◆ Work required
Return the following from the records below: each line, word for word, starting with the line that contains "Lemma ok_closes n" and going on through the line that contains "- intros j. rewrite elem_of_cons, (Ho", with nothing outside that range.

◆ Data listing
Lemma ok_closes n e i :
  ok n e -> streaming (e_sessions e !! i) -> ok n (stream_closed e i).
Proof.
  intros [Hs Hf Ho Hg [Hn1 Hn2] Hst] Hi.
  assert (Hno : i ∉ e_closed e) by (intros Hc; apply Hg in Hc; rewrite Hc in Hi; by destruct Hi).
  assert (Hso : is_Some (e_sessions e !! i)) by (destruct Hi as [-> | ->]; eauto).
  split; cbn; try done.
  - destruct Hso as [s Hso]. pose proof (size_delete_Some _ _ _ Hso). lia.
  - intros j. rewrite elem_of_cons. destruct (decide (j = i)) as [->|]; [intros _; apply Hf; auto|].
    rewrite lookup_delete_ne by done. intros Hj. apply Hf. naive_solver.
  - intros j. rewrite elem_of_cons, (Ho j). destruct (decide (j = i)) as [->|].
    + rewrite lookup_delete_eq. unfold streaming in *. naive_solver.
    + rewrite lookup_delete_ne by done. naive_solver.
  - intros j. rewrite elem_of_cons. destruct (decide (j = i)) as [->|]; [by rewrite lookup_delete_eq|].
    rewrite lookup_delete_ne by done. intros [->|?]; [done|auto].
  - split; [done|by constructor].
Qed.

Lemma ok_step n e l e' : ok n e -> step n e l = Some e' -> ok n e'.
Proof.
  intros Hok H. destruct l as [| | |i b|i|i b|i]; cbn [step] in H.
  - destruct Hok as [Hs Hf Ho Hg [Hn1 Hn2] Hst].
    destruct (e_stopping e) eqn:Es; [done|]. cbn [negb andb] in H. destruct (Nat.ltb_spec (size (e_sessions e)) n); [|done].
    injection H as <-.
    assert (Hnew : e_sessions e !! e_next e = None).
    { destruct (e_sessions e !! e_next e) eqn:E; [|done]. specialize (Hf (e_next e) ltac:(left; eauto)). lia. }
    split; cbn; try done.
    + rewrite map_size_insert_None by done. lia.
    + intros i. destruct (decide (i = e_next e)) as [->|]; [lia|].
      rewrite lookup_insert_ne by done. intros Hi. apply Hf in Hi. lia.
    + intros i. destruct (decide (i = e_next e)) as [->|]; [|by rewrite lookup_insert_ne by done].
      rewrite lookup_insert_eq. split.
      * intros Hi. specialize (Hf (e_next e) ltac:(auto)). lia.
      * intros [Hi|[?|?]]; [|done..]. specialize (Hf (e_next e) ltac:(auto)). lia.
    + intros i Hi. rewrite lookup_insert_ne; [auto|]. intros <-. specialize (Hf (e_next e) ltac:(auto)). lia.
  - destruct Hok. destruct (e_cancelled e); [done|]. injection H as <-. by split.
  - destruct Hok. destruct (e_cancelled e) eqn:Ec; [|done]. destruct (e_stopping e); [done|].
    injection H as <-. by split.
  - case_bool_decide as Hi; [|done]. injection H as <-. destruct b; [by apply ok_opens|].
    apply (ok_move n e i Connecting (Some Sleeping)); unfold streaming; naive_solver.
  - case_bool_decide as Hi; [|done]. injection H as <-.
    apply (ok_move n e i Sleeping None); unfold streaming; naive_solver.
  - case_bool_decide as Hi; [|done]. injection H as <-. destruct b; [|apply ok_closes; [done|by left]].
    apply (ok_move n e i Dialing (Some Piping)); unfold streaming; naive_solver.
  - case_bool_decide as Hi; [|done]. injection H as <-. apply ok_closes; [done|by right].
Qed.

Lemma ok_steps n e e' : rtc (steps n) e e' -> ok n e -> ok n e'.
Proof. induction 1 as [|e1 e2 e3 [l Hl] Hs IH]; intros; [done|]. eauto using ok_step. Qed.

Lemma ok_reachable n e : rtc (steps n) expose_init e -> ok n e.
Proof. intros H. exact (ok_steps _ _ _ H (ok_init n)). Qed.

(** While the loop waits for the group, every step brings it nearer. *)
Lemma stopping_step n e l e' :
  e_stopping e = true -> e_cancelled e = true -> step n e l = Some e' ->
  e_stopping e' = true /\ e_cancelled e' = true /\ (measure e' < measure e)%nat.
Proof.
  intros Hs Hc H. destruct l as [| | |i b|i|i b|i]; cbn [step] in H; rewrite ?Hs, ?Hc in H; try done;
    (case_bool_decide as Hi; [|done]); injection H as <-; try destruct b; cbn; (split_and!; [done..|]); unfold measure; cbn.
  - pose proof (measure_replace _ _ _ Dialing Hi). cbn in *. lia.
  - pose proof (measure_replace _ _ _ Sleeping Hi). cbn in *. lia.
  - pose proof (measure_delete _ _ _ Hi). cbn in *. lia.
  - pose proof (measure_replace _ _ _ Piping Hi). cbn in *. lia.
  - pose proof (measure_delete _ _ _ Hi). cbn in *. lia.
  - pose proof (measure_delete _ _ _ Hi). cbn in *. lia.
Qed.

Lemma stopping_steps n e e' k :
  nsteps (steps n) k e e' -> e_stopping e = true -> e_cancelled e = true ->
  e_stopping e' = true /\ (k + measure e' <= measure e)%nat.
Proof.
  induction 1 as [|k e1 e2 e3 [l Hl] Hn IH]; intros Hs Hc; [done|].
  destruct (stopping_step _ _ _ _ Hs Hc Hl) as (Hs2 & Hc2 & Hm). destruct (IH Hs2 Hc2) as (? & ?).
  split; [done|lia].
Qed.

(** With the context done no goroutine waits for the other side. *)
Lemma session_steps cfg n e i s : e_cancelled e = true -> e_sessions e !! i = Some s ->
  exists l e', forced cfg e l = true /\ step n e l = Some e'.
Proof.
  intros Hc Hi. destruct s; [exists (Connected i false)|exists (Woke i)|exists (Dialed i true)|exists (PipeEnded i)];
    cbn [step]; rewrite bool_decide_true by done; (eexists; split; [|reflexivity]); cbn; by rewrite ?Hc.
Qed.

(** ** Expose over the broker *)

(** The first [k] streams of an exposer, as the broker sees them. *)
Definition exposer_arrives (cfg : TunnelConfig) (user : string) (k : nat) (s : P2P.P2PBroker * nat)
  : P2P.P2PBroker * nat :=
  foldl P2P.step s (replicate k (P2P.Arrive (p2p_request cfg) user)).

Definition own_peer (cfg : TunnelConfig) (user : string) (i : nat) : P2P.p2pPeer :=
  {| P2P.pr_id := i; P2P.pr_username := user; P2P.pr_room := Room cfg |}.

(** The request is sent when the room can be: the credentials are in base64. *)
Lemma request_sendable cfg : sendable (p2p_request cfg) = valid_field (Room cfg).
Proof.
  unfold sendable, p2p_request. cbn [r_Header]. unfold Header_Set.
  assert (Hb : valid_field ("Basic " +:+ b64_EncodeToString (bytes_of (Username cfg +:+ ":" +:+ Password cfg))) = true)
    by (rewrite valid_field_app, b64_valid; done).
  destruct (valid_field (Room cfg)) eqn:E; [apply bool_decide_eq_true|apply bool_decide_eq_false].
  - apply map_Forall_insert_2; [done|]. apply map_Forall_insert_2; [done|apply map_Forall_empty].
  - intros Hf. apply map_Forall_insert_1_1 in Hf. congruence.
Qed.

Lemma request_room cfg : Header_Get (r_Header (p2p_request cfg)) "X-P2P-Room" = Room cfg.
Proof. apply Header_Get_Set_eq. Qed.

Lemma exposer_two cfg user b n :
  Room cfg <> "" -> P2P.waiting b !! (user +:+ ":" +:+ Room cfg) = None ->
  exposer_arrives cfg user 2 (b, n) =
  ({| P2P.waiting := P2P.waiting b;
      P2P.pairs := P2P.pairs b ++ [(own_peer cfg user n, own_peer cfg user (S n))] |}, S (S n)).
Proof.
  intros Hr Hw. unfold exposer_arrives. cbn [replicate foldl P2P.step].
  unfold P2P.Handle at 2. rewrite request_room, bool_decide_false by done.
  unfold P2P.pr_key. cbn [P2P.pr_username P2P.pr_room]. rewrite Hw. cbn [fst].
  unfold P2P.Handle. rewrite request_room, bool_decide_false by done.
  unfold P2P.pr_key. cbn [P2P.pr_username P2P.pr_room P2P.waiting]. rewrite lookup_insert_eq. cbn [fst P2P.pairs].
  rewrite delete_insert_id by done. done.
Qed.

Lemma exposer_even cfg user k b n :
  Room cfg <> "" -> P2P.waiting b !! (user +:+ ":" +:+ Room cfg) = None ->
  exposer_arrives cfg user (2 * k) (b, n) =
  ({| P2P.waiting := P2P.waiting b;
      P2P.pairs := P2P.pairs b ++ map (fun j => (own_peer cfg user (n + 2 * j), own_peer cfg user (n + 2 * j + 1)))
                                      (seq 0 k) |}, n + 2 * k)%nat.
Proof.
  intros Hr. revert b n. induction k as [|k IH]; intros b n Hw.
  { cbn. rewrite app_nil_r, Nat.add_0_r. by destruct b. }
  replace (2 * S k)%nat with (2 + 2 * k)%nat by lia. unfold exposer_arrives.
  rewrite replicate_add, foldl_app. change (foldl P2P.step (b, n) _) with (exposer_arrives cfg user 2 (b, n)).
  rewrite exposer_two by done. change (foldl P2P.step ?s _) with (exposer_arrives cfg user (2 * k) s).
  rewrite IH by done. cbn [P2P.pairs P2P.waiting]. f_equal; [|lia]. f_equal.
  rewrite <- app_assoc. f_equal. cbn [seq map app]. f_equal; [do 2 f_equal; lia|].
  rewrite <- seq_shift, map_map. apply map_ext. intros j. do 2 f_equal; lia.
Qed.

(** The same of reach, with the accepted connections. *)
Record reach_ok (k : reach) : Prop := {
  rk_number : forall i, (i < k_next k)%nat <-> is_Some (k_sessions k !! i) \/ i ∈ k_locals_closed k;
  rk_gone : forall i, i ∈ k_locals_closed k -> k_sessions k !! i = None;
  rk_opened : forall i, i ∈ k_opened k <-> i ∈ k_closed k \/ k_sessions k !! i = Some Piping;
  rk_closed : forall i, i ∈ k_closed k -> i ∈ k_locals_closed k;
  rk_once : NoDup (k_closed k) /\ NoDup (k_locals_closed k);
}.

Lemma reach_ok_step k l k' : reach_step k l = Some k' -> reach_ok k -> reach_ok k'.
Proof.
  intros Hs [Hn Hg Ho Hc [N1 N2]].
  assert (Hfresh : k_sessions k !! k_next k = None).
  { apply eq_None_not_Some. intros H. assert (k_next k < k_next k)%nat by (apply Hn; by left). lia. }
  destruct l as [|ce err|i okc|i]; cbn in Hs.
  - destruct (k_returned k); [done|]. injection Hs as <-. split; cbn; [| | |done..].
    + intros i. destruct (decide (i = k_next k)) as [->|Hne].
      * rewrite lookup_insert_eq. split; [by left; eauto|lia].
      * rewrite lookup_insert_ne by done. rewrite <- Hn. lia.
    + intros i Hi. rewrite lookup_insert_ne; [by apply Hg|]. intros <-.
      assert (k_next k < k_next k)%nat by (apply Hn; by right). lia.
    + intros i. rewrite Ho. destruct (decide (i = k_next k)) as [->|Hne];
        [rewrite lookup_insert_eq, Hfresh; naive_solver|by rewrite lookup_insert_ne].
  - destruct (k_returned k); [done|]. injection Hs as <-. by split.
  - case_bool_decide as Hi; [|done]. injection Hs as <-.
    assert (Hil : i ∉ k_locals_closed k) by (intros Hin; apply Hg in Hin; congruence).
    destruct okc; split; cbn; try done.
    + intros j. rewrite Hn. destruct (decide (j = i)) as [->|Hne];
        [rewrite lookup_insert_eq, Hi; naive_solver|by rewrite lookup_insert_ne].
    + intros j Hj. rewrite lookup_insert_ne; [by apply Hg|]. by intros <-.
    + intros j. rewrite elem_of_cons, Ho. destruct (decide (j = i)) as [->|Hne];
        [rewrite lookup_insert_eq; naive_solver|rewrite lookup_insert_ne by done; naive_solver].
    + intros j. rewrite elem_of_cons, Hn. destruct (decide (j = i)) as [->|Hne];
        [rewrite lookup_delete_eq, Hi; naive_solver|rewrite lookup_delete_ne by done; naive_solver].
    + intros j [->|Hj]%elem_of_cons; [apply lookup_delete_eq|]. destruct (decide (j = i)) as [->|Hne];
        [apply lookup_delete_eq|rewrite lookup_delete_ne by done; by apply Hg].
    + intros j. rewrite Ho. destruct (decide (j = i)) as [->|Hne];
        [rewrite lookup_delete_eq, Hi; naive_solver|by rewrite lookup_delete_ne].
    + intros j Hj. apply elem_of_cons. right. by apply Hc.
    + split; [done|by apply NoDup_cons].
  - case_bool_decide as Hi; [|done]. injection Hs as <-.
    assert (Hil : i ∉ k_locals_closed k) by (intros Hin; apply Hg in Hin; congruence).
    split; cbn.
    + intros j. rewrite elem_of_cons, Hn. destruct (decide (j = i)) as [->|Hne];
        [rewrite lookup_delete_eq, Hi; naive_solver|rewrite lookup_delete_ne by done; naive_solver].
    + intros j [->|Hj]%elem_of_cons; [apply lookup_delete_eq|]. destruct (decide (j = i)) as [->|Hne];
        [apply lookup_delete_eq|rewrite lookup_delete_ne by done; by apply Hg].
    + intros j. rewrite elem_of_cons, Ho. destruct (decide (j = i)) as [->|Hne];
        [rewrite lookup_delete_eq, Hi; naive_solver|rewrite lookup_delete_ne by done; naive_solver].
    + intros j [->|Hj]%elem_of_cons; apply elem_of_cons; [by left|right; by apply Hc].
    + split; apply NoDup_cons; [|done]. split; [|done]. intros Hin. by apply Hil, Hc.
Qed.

...

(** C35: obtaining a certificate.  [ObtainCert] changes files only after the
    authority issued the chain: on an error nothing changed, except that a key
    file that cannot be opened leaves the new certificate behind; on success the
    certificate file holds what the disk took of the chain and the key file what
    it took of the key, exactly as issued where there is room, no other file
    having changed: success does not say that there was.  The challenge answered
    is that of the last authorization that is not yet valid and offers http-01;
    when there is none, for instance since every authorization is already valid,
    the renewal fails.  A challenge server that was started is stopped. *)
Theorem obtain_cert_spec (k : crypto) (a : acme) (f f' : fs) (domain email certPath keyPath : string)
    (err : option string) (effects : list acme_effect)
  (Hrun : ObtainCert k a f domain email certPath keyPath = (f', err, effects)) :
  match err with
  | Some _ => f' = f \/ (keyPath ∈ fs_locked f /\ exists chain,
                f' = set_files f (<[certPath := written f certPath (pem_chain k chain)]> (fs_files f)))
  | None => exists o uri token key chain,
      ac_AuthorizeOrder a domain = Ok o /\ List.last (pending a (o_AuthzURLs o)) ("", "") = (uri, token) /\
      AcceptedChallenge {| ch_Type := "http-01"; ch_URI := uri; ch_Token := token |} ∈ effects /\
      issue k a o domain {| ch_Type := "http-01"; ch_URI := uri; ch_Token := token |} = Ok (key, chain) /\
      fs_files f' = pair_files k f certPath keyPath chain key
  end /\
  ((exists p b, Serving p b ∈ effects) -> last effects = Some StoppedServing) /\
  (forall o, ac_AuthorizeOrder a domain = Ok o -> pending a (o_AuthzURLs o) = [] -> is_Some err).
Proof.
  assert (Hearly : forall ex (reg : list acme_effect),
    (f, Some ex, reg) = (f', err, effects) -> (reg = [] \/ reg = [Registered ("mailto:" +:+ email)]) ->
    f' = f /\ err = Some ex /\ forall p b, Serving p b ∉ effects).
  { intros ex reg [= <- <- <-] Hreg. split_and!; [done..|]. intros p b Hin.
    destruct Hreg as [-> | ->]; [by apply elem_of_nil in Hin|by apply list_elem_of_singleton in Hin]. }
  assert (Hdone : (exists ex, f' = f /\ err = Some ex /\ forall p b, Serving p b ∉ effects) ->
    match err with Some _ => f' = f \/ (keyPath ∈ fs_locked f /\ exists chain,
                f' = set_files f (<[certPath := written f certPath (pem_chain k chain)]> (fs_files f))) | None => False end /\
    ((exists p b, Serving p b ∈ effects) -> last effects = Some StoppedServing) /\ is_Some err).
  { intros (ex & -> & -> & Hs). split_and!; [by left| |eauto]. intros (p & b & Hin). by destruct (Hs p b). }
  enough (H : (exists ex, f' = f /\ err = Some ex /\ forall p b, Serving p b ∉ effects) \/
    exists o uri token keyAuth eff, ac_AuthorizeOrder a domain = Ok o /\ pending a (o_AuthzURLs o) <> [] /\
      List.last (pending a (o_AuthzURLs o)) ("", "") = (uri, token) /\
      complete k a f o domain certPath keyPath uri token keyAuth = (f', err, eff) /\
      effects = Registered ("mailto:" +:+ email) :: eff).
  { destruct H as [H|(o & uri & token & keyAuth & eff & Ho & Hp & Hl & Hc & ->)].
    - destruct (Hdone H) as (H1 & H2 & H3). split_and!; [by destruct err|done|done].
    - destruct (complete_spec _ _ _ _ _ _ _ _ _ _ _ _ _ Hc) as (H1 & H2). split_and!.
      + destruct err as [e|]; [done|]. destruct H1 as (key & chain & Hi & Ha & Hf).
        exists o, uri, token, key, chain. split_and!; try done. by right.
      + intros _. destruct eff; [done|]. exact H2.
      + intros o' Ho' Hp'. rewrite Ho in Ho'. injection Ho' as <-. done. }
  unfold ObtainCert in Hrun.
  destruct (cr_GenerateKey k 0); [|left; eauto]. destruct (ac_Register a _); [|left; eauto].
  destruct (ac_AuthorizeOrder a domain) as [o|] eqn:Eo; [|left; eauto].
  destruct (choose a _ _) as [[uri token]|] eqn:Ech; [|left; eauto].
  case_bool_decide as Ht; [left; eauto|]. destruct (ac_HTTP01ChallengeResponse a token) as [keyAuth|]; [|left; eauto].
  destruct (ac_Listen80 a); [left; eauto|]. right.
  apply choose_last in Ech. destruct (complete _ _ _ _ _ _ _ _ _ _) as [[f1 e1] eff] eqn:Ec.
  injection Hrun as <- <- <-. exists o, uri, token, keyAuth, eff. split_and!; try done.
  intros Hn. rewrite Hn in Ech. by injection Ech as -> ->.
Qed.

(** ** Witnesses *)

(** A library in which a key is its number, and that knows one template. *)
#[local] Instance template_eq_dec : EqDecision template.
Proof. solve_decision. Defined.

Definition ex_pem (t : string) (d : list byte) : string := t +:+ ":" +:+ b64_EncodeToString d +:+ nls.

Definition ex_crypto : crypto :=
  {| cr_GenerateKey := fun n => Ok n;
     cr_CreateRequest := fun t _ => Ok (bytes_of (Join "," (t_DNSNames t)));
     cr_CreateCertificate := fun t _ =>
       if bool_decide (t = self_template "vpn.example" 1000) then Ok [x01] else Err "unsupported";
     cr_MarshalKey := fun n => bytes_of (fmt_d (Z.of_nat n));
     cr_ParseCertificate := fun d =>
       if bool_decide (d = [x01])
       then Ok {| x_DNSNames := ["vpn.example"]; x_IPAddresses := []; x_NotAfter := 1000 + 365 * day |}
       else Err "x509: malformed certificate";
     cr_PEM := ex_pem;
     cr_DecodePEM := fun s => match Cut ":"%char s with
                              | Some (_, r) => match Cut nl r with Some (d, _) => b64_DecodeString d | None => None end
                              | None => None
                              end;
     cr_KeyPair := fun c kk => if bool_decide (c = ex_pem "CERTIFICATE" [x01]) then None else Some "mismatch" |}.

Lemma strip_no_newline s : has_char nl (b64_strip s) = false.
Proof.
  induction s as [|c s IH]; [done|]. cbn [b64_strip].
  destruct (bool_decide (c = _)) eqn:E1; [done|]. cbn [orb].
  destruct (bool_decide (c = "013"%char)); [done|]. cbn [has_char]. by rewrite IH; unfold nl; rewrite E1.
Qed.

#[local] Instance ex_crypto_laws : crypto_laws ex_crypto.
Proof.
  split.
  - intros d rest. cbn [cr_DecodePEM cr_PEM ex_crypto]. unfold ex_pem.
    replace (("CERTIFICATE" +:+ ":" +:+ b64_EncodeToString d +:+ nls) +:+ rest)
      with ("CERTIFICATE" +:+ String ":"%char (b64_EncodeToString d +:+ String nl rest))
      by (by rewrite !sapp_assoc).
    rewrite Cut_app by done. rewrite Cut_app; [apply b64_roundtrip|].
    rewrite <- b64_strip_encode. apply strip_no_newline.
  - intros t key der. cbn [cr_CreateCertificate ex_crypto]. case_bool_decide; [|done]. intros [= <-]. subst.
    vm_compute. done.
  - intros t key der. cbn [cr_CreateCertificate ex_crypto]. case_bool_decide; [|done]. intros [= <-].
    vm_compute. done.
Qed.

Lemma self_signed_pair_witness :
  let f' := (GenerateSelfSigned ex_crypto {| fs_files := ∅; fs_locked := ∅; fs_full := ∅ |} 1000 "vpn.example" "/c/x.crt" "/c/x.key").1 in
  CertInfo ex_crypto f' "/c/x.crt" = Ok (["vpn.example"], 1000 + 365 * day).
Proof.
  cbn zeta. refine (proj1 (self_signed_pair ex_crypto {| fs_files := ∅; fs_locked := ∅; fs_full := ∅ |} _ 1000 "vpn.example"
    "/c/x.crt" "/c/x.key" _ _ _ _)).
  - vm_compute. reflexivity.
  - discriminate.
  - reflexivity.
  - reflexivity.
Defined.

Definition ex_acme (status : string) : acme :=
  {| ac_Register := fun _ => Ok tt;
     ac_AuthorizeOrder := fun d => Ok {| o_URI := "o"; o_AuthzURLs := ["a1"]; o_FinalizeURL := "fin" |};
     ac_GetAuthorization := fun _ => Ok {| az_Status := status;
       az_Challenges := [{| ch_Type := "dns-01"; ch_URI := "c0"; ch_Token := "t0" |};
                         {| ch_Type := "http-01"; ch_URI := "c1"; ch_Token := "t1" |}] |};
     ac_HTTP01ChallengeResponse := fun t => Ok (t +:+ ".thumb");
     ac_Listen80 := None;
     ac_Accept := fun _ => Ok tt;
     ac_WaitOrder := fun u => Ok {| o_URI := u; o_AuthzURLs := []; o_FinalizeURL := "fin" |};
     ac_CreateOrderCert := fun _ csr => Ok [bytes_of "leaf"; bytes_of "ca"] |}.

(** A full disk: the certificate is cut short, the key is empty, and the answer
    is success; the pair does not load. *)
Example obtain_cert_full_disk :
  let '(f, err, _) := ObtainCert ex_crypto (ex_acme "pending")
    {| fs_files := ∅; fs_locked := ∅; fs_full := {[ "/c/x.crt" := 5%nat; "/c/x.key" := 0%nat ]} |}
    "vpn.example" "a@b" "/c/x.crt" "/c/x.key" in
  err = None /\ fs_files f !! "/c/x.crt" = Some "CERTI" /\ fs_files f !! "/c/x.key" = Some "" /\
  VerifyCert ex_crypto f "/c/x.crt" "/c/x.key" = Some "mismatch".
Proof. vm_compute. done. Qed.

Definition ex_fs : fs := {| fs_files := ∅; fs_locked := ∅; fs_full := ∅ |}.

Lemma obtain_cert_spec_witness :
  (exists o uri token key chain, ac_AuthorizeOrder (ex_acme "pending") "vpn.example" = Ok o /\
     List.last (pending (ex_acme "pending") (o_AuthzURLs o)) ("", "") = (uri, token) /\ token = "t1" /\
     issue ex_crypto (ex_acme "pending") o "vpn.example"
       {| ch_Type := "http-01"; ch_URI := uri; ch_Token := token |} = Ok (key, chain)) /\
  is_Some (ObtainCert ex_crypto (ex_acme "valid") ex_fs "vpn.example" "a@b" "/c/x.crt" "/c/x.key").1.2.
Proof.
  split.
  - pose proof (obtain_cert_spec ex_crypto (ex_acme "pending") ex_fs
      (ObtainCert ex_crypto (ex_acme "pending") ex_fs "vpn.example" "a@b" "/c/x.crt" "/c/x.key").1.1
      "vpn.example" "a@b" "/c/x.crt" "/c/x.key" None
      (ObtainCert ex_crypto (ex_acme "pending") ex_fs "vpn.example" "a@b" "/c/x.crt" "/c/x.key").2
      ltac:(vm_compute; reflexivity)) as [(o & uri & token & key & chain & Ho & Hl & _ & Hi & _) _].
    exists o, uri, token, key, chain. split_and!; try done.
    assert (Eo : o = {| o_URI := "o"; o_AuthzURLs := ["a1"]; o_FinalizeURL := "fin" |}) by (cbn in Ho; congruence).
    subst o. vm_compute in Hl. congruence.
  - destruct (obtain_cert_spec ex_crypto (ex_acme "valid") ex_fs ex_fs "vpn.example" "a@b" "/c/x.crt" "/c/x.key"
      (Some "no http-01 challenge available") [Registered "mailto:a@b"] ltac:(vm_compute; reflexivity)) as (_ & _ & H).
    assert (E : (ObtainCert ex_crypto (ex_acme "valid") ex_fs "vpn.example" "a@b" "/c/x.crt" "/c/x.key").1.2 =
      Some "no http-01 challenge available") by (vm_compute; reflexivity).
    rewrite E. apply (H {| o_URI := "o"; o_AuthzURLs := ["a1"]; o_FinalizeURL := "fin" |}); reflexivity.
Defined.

◆ Result of this task
Lemma ok_closes n e i :
  ok n e -> streaming (e_sessions e !! i) -> ok n (stream_closed e i).
Proof.
  intros [Hs Hf Ho Hg [Hn1 Hn2] Hst] Hi.
  assert (Hno : i ∉ e_closed e) by (intros Hc; apply Hg in Hc; rewrite Hc in Hi; by destruct Hi).
  assert (Hso : is_Some (e_sessions e !! i)) by (destruct Hi as [-> | ->]; eauto).
  split; cbn; try done.
  - destruct Hso as [s Hso]. pose proof (size_delete_Some _ _ _ Hso). lia.
  - intros j. rewrite elem_of_cons. destruct (decide (j = i)) as [->|]; [intros _; apply Hf; auto|].
    rewrite lookup_delete_ne by done. intros Hj. apply Hf. naive_solver.
  - intros j. rewrite elem_of_cons, (Ho j). destruct (decide (j = i)) as [->|].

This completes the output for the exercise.